Lines with the word "that": copy all of them from the entries below.
#####
Lemma atom_id_holds i : Z.of_nat i + 1 <= 2 ^ 24 → holds (atom_id i) (Z.of_nat i + 1).
Proof.
  intros Hi. unfold atom_id. rewrite wrap64_small by lia. apply F32_of_Z_exact. lia.
Qed.

Lemma lookup_tabulated_column {A} (f : nat → A) n i :
  (i < n)%nat → (f <$> seq 0 n) !! i = Some (f i).
Proof. intros Hi. by rewrite list_lookup_fmap, (lookup_seq_lt 0 n i Hi). Qed.

Lemma generate_atoms_closed rng count :
  0 <= count →
  let n := Z.to_nat count in
  generate_atoms rng count = Ok
    {| columns :=
        [("atom-id", atom_id <$> seq 0 n);
         ("atom-type", atom_type n <$> seq 0 n);
         ("mol-type", atom_type n <$> seq 0 n);
         ("x-coor", coordinate_at rng 3 <$> seq 0 n);
         ("y-coor", coordinate_at rng 4 <$> seq 0 n);
         ("z-coor", coordinate_at rng 5 <$> seq 0 n)]%string |}.
Proof. intros Hc n. unfold generate_atoms. by rewrite generate_closed. Qed.

Lemma generate_atoms_negative rng count :
  count < 0 → generate_atoms rng count = Raise ValueError.
Proof.
  intros Hc. unfold generate_atoms, generate, np_random_rand.
  by destruct (Z.ltb_spec count 0); [|lia].
Qed.

(** C1, amended: for every count >= 200, [generate_atoms] returns a table
    with exactly [count] rows and 6 columns; row [i] of its ['atom-id'] column
    is [i] stored as a [float32], which holds [i] itself for every [i <= 2^24]:
    the column is 1, 2, ..., count whenever count <= 16777216. *)
Theorem atoms_shape_and_ids rng count :
  200 <= count →
  ∃ df ids,
    generate_atoms rng count = Ok df ∧
    df_shape df = (count, 6) ∧
    get_column (columns df) "atom-id" = Some ids ∧
    Z.of_nat (length ids) = count ∧
    ∀ i, 0 <= i < count →
         ∃ x, ids !! Z.to_nat i = Some x ∧
              (i + 1 < 2 ^ 63 → x = F32.of_Z (i + 1)) ∧
              (i + 1 <= 2 ^ 24 → holds x (i + 1)).
Proof.
  intros Hc. assert (0 <= count) as Hc0 by lia.
  pose proof (generate_atoms_closed rng count Hc0) as Hg. cbv zeta in Hg.
  eexists _, (atom_id <$> seq 0 (Z.to_nat count)).
  split; [exact Hg|]. split; [|split; [done|split]].
  - unfold df_shape, height, width. simpl. rewrite length_fmap, length_seq. f_equal. lia.
  - rewrite length_fmap, length_seq. lia.
  - intros i Hi. exists (atom_id (Z.to_nat i)).
    rewrite lookup_tabulated_column by lia. split; [done|].
    replace (i + 1) with (Z.of_nat (Z.to_nat i) + 1) by lia. split.
    + intros Hi63. unfold atom_id. by rewrite wrap64_small by lia.
    + intros Hi24. apply atom_id_holds. lia.
Qed.

Lemma atoms_shape_and_ids_witness :
  ∃ df ids,
    generate_atoms rng1 1200 = Ok df ∧
    df_shape df = (1200, 6) ∧
    get_column (columns df) "atom-id" = Some ids ∧
    Z.of_nat (length ids) = 1200 ∧
    ∀ i, 0 <= i < 1200 →
         ∃ x, ids !! Z.to_nat i = Some x ∧
              (i + 1 < 2 ^ 63 → x = F32.of_Z (i + 1)) ∧
              (i + 1 <= 2 ^ 24 → holds x (i + 1)).
Proof. apply (atoms_shape_and_ids rng1 1200). lia. Defined.

(** With 16777217 rows the last identifier is stored as 16777216: a
    [float32] has 24 bits of mantissa. *)
Lemma atoms_ids_rounded :
  200 <= 16777217 ∧
  ∃ df ids x,
    generate_atoms rng0 16777217 = Ok df ∧
    get_column (columns df) "atom-id" = Some ids ∧
    ids !! Z.to_nat 16777216 = Some x ∧
    ¬ holds x (16777216 + 1).
Proof.
  split; [lia|]. eexists _, _, _. rewrite generate_atoms_closed by lia.
  split; [done|]. split; [done|]. split.
  - apply lookup_tabulated_column. lia.
  - unfold atom_id. rewrite Z2Nat.id by lia. rewrite wrap64_small by lia.
    intros [_ H]. vm_compute in H. done.
Qed.

Lemma category_codes : holds (F32.of_Z 1) 1 ∧ holds (F32.of_Z 2) 2 ∧ holds (F32.of_Z 3) 3.
Proof. repeat split; by apply F32_of_Z_exact. Qed.

(** C3: for every count >= 200, the ['atom-type'] column holds 2 in each of
    the first 100 rows, 3 in each of the last 100 rows and 1 in every other
    row. *)
Theorem atom_type_bands rng count :
  200 <= count →
  ∃ df types,
    generate_atoms rng count = Ok df ∧
    get_column (columns df) "atom-type" = Some types ∧
    Z.of_nat (length types) = count ∧
    ∀ i, 0 <= i < count →
         types !! Z.to_nat i =
           Some (F32.of_Z (if i <? 100 then 2 else if count - 100 <=? i then 3 else 1)).
Proof.
  intros Hc. assert (0 <= count) as Hc0 by lia.
  pose proof (generate_atoms_closed rng count Hc0) as Hg. cbv zeta in Hg.
  eexists _, (atom_type (Z.to_nat count) <$> seq 0 (Z.to_nat count)).
  split; [exact Hg|]. split; [done|]. split.
  - rewrite length_fmap, length_seq. lia.
  - intros i Hi. rewrite lookup_tabulated_column by lia. f_equal.
    unfold atom_type. rewrite !Z2Nat.id by lia.
    split_cmp; cbn [andb]; try done; exfalso; lia.
Qed.

Lemma atom_type_bands_witness :
  ∃ df types,
    generate_atoms rng1 1200 = Ok df ∧
    get_column (columns df) "atom-type" = Some types ∧
    Z.of_nat (length types) = 1200 ∧
    ∀ i, 0 <= i < 1200 →
         types !! Z.to_nat i =
           Some (F32.of_Z (if i <? 100 then 2 else if 1200 - 100 <=? i then 3 else 1)).
Proof. apply (atom_type_bands rng1 1200). lia. Defined.

(** C8: for every count >= 1, the ['mol-type'] column is the ['atom-type']
    column, row by row. *)
Theorem mol_type_mirrors_atom_type rng count :
  1 <= count →
  ∃ df types,
    generate_atoms rng count = Ok df ∧
    get_column (columns df) "atom-type" = Some types ∧
    get_column (columns df) "mol-type" = Some types ∧
    Z.of_nat (length types) = count.
Proof.
  intros Hc. assert (0 <= count) as Hc0 by lia.
  pose proof (generate_atoms_closed rng count Hc0) as Hg. cbv zeta in Hg.
  eexists _, (atom_type (Z.to_nat count) <$> seq 0 (Z.to_nat count)).
  split; [exact Hg|]. split; [done|]. split; [done|].
  rewrite length_fmap, length_seq. lia.
Qed.

Lemma mol_type_mirrors_atom_type_witness :
  ∃ df types,
    generate_atoms rng1 1200 = Ok df ∧
    get_column (columns df) "atom-type" = Some types ∧
    get_column (columns df) "mol-type" = Some types ∧
    Z.of_nat (length types) = 1200.
Proof. apply (mol_type_mirrors_atom_type rng1 1200). lia. Defined.

(** C10: for a count below 200 the writes happen in sequence (1 everywhere,
    2 in the first [min 100 count] rows, 3 in the last [min 100 count] rows), so
    a row in both bands ends with 3; no row keeps 1, and for count <= 100 every
    row has category code 3. *)
Theorem atom_type_overlap rng count :
  count < 200 →
  (0 <= count → ∃ df, generate_atoms rng count = Ok df) ∧
  ∀ df, generate_atoms rng count = Ok df →
    ∃ types,
      get_column (columns df) "atom-type" = Some types ∧
      Z.of_nat (length types) = count ∧
      (∀ i, 0 <= i < count →
            types !! Z.to_nat i =
              Some (F32.of_Z (if count - Z.min 100 count <=? i then 3
                              else if i <? Z.min 100 count then 2 else 1))) ∧
      (∀ i, 0 <= i < count →
            types !! Z.to_nat i = Some (F32.of_Z (if count - 100 <=? i then 3 else 2))) ∧
      (count <= 100 → ∀ i, 0 <= i < count → types !! Z.to_nat i = Some (F32.of_Z 3)).
Proof.
  intros Hc. split.
  { intros Hc0. eexists. by apply generate_atoms_closed. }
  intros df Hdf. destruct (Z.lt_ge_cases count 0) as [Hneg|Hc0].
  { by rewrite generate_atoms_negative in Hdf. }
  pose proof (generate_atoms_closed rng count Hc0) as Hg. cbv zeta in Hg.
  rewrite Hg in Hdf. injection Hdf as <-.
  exists (atom_type (Z.to_nat count) <$> seq 0 (Z.to_nat count)).
  split; [done|]. split; [rewrite length_fmap, length_seq; lia|].
  repeat split; intros; rewrite lookup_tabulated_column by lia; f_equal;
    unfold atom_type; rewrite !Z2Nat.id by lia;
    split_cmp; cbn [andb]; try done; exfalso; lia.
Qed.

Lemma atom_type_overlap_witness :
  (0 <= 150 → ∃ df, generate_atoms rng1 150 = Ok df) ∧
  ∀ df, generate_atoms rng1 150 = Ok df →
    ∃ types,
      get_column (columns df) "atom-type" = Some types ∧
      Z.of_nat (length types) = 150 ∧
      (∀ i, 0 <= i < 150 →
            types !! Z.to_nat i =
              Some (F32.of_Z (if 150 - Z.min 100 150 <=? i then 3
                              else if i <? Z.min 100 150 then 2 else 1))) ∧
      (∀ i, 0 <= i < 150 →
            types !! Z.to_nat i = Some (F32.of_Z (if 150 - 100 <=? i then 3 else 2))) ∧
      (150 <= 100 → ∀ i, 0 <= i < 150 → types !! Z.to_nat i = Some (F32.of_Z 3)).
Proof. apply (atom_type_overlap rng1 150). lia. Defined.

(** The [bonds] and [angles] tables are as C2 says, and [dihedrals] is 1 in
    every cell, its first column included. *)
Lemma placeholder_tables rng size :
  1 <= size < 2 ^ 63 →
  ∃ t, generate rng size = Ok t ∧
    shape (bonds t) = (size, 4) ∧ shape (angles t) = (size, 5) ∧
    shape (dihedrals t) = (size, 6) ∧
    ∀ i j, 0 <= i < size →
      (0 <= j < 4 → cell (bonds t) (Z.to_nat i) (Z.to_nat j) = Some (if j =? 0 then i + 1 else 1)) ∧
      (0 <= j < 5 → cell (angles t) (Z.to_nat i) (Z.to_nat j) = Some (if j =? 0 then i + 1 else 1)) ∧
      (0 <= j < 6 → cell (dihedrals t) (Z.to_nat i) (Z.to_nat j) = Some 1).
Proof.
  intros Hs. eexists. split; [apply generate_closed; lia|]. cbn [bonds angles dihedrals].
  rewrite !shape_tabulate, Z2Nat.id by lia. repeat split; try done;
    intros Hj; rewrite cell_tabulate by lia; try done;
    unfold placeholder_row; f_equal;
    (destruct (Z.eqb_spec j 0) as [->|Hne];
     [rewrite decide_True by done; rewrite wrap64_small; lia
     |rewrite decide_False by lia; done]).
Qed.

(** C2: in the notebook's own run (size 1200), row 1 of the first column holds
    2 in [bonds] and in [angles], as the specification says, and 1 in
    [dihedrals], where the specification asks for 2: the notebook never writes
    the identifiers of [dihedrals]. *)
Theorem dihedrals_ids_not_set rng :
  ∃ t, generate rng 1200 = Ok t ∧
       cell (bonds t) 1 0 = Some 2 ∧
       cell (angles t) 1 0 = Some 2 ∧
       cell (dihedrals t) 1 0 = Some 1.
Proof.
  eexists. split; [apply generate_closed; lia|]. cbn [bonds angles dihedrals].
  rewrite !cell_tabulate by lia. done.
Qed.

Lemma coordinate_column rng count name :
  0 <= count → name ∈ coordinate_columns →
  ∃ df j, generate_atoms rng count = Ok df ∧ (3 <= j < 6)%nat ∧
    get_column (columns df) name = Some (coordinate_at rng j <$> seq 0 (Z.to_nat count)).
Proof.
  intros Hc Hname.
  pose proof (generate_atoms_closed rng count Hc) as Hg. cbv zeta in Hg.
  unfold coordinate_columns in Hname.
  repeat (apply elem_of_cons in Hname as [->|Hname]);
    [eexists _, 3%nat|eexists _, 4%nat|eexists _, 5%nat|by apply elem_of_nil in Hname];
    (split; [exact Hg|split; [lia|done]]).
Qed.



Lemma rng1_range n : 0 <= rng1 n < 2 ^ 53.
Proof. unfold rng1. apply Z.mod_pos_bound. lia. Qed.

Lemma x_coor_is_coordinate : "x-coor"%string ∈ coordinate_columns.
Proof. unfold coordinate_columns. apply elem_of_cons. by left. Qed.


Lemma coordinate_at_bound rng j i :
  (∀ n, 0 <= rng n < 2 ^ 53) → bounded_by 360 false (coordinate_at rng j i).
Proof. intros Hrng. apply coordinate_bound, Hrng. Qed.
(** ** The driver *)

Lemma contains_self_part (before needle after : text) :
  contains needle (before ++ needle ++ after).
Proof. now exists before, after. Qed.

Lemma contains_app_l needle (a b : text) : contains needle a -> contains needle (a ++ b).
Proof.
  intros (x & y & ->). exists x, (y ++ b). now rewrite <- !app_assoc.
Qed.

Lemma contains_In needle haystack c :
  contains needle haystack -> In c needle -> In c haystack.
Proof.
  intros (x & y & ->) Hin. apply in_or_app. right. apply in_or_app. now left.
Qed.

Lemma present_false_invalid params :
  present (query params) = false -> validate_production_mode params = false.
Proof. unfold validate_production_mode. now intros ->. Qed.

Section Driver.
Context {payload : Type}.
Variable payload_truthy : payload -> bool.
Variable payload_dumps : payload -> text.
Variable engine :
  engine_request -> gmap text table -> QueryResult payload * gmap text table.

Local Abbreviation execute := (execute_query payload_truthy payload_dumps engine).
Local Abbreviation worker := (main payload_truthy payload_dumps engine).
Local Abbreviation run_worker := (run payload_truthy payload_dumps engine).
Local Abbreviation message_of := (error_message payload_truthy payload_dumps).

Lemma from_env_loaded raw w :
  dev_mode raw = true \/ validate_production_mode raw = true ->
  from_env raw w = (Ok raw, w).
Proof.
  unfold from_env. intros [->| ->]; [reflexivity|].
  now destruct (dev_mode raw).
Qed.

Lemma load_ok raw w :
  dev_mode raw = true \/ validate_production_mode raw = true ->
  try_except
    (params <- from_env raw ;; print (MsgParams params) ;; ret params)
    [ (is_param_error,
       fun e => print (MsgParamError e) ;; raise (SystemExit 1)) ] w
  = (Ok raw, log (Print (MsgParams raw)) w).
Proof.
  intros H. unfold try_except, bind. now rewrite (from_env_loaded raw w H).
Qed.

Lemma execute_query_invalid params w :
  validate_production_mode params = false -> execute params w = (Ok false, w).
Proof. unfold execute_query. now intros ->. Qed.

Lemma execute_query_valid params w outcome dbs' :
  validate_production_mode params = true ->
  engine (request_of params) (dbs w) = (outcome, dbs') ->
  execute params w
  = (Ok (success outcome),
     log (Print (if success outcome then MsgQueryDone (db_path params)
                 else MsgQueryError (message_of outcome)))
       (set_dbs dbs'
          (log (EngineCall (request_of params))
             (log (Print (MsgExecuting (query params))) w)))).
Proof.
  intros Hv He. unfold execute_query. rewrite Hv. simpl.
  unfold bind, print, engine_execute. simpl. rewrite He.
  now destruct (success outcome).
Qed.

Lemma main_dev_mode raw w :
  dev_mode raw = true ->
  worker raw w
  = top_level (process_results raw)
      (log (Print (MsgProcessing (db_path raw)))
         (log (Print MsgDevMode) (log (Print (MsgParams raw)) w))).
Proof.
  intros Hd. unfold main, top_level.
  rewrite try_except_bind_first, (load_ok raw w (or_introl Hd)).
  rewrite try_except_bind_first. now rewrite Hd.
Qed.

Lemma main_production raw w outcome dbs' :
  dev_mode raw = false ->
  validate_production_mode raw = true ->
  engine (request_of raw) (dbs w) = (outcome, dbs') ->
  worker raw w
  = let w1 :=
      log (Print (if success outcome then MsgQueryDone (db_path raw)
                  else MsgQueryError (message_of outcome)))
        (set_dbs dbs'
           (log (EngineCall (request_of raw))
              (log (Print (MsgExecuting (query raw)))
                 (log (Print (MsgParams raw)) w)))) in
    if success outcome then top_level (process_results raw) w1
    else (Raise (SystemExit 2), w1).
Proof.
  intros Hd Hv He. unfold main, top_level.
  rewrite try_except_bind_first, (load_ok raw w (or_intror Hv)).
  rewrite try_except_bind_first. rewrite Hd.
  unfold bind at 1.
  rewrite (execute_query_valid raw (log (Print (MsgParams raw)) w) outcome dbs' Hv He).
  now destruct (success outcome).
Qed.

Lemma main_invalid raw w :
  dev_mode raw = false ->
  validate_production_mode raw = false ->
  worker raw w
  = (Raise (SystemExit 1),
     log (Print (MsgParamError
                   (ContainerParamError (py "missing query parameters")))) w).
Proof.
  intros Hd Hv. unfold main. rewrite try_except_bind_first.
  unfold try_except, bind, from_env. now rewrite Hd, Hv.
Qed.

Lemma run_main raw w :
  run_worker raw w = (exit_code (fst (worker raw w)), snd (worker raw w)).
Proof. unfold run. now destruct (main _ _ _ raw w). Qed.

Lemma top_level_ok m w w' :
  m w = (Ok tt, w') -> top_level m w = (Ok tt, w').
Proof. unfold top_level, try_except. now intros ->. Qed.

Lemma top_level_raise m w e w' :
  m w = (Raise e, w') -> is_exception e = true ->
  top_level m w = (Raise (SystemExit 3), log (Print (MsgWorkerError e)) w').
Proof. unfold top_level, try_except. intros -> He. simpl. now rewrite He. Qed.

Lemma top_level_process_results_starts params w :
  engine_idle (log (Select (db_path params) chats_query) w)
              (snd (top_level (process_results params) w)).
Proof.
  pose proof (process_results_starts params w) as H1.
  unfold top_level, try_except.
  destruct (process_results params w) as [[[]|e] w1]; simpl in *; [exact H1|].
  etransitivity; [exact H1|].
  destruct (is_exception e); simpl; [|reflexivity].
  eexists [_]. now simpl.
Qed.

(** C7: [execute_query] returns [true] exactly when the outcome's
    success flag is true; when validation fails it returns [false] and
    leaves the world untouched (the engine is not contacted); in both
    cases the result is a returned boolean, never a raised exception. *)
Theorem execute_query_returns_success_flag params w :
  (validate_production_mode params = false ->
     execute params w = (Ok false, w))
  /\ (validate_production_mode params = true ->
      exists shown,
        execute params w
        = (Ok (success (fst (engine (request_of params) (dbs w)))),
           log (Print shown)
             (set_dbs (snd (engine (request_of params) (dbs w)))
                (log (EngineCall (request_of params))
                   (log (Print (MsgExecuting (query params))) w))))).
Proof.
  split.
  - apply execute_query_invalid.
  - intros Hv. destruct (engine (request_of params) (dbs w)) as [outcome dbs'] eqn:He.
    eexists. now rewrite (execute_query_valid params w outcome dbs' Hv He).
Qed.
(** [df.groupby([g, c])[v].sum()] *)
Definition groupby2_sum (g c v : string) (df : DataFrame) : result Series2 :=
  _ ← require KeyError g df;
  _ ← require KeyError c df;
  _ ← require KeyError v df;
  _ ← numeric v df;
  Ok (groupby_sum pair_le (key2 g c) (number v) (dtype_of v (rows df))
        (rows df)).

(** [df.groupby(g)[v].sum()] *)
Definition groupby1_sum (g v : string) (df : DataFrame) : result Series :=
  _ ← require KeyError g df;
  _ ← require KeyError v df;
  _ ← numeric v df;
  Ok (groupby_sum value_le (cell g) (number v) (dtype_of v (rows df))
        (rows df)).

(** [s.unstack()]: the last index level becomes the columns; a pair that
    does not occur in [s] gives a NaN cell.  From here on the numbers are
    float64. *)
Definition unstack (s : Series2) : Frame :=
  let idx := merge_sort value_le (remove_dups (map (λ p, p.1.1) s)) in
  let cols := merge_sort value_le (remove_dups (map (λ p, p.1.2) s)) in
  {| index := idx;
     labels := cols;
     data := map (λ g, map (λ c, match assoc (g, c) s with
                                 | Some q => Fin q
                                 | None => NaN
                                 end) cols) idx |}.

(** [f.div(s, axis=0)]: rows are aligned on the union of the two indexes; a
    label that one side lacks gives a row of NaN. *)
Definition div_axis0 (f : Frame) (s : Series) : Frame :=
  let idx := merge_sort value_le (remove_dups (index f ++ map fst s)) in
  {| index := idx;
     labels := labels f;
     data := map (λ g, match row f g, assoc g s with
                       | Some r, Some t => map (λ x, fdiv x (Fin t)) r
                       | _, _ => map (λ _, NaN) (labels f)
                       end) idx |}.

(** [f * k] *)
Definition mul_scalar (f : Frame) (k : Qc) : Frame :=
  {| index := index f;
     labels := labels f;
     data := map (map (λ x, fmul x (Fin k))) (data f) |}.

(** ** The proportions pipelines (tbi.py, lines 62-67 and 109-114) *)

Definition proportions (g c v : string) (df : DataFrame) : result Frame :=
  s2 ← groupby2_sum g c v df;
  s1 ← groupby1_sum g v df;
  Ok (mul_scalar (div_axis0 (unstack s2) s1) (Qc_of_Z 100)).

Definition proportions_by_age_type (age : DataFrame) : result Frame :=
  proportions "age_group" "type" "number_est" age.

Definition proportions_by_year_type (year : DataFrame) : result Frame :=
  proportions "year" "type" "number_est" year.

(** ** Diagnosed injuries per 1000 recruits (tbi.py, lines 139-152) *)

(** [recruitment_numbers], the dict literal of lines 143-148. *)
Definition recruitment_numbers : gmap string Z :=
  {[ "Army" := 4849638%Z;
     "Navy" := 3010086%Z;
     "Marines" := 1738625%Z;
     "Air Force" := 2987583%Z ]}.

(** [military.groupby('service').agg({'diagnosed': 'sum'}).reset_index()] *)
Definition agg_diagnosed (military : DataFrame) : result Series :=
  _ ← require KeyError "service" military;
  _ ← require KeyError "diagnosed" military;
  _ ← numeric "diagnosed" military;
  Ok (groupby_sum value_le (cell "service") (number "diagnosed")
        (dtype_of "diagnosed" (rows military)) (rows military)).

(** [sort_values(by='diagnosed', ascending=True)]; the sums are never NaN.
    Rows with equal sums keep their order here; numpy leaves it open. *)
Definition diagnosed_le (x y : value * Qc) : Prop := x.2 ≤ y.2.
#####
EXERCISE SOLUTION =>
(** [s.unstack()]: the last index level becomes the columns; a pair that
    label that one side lacks gives a row of NaN. *)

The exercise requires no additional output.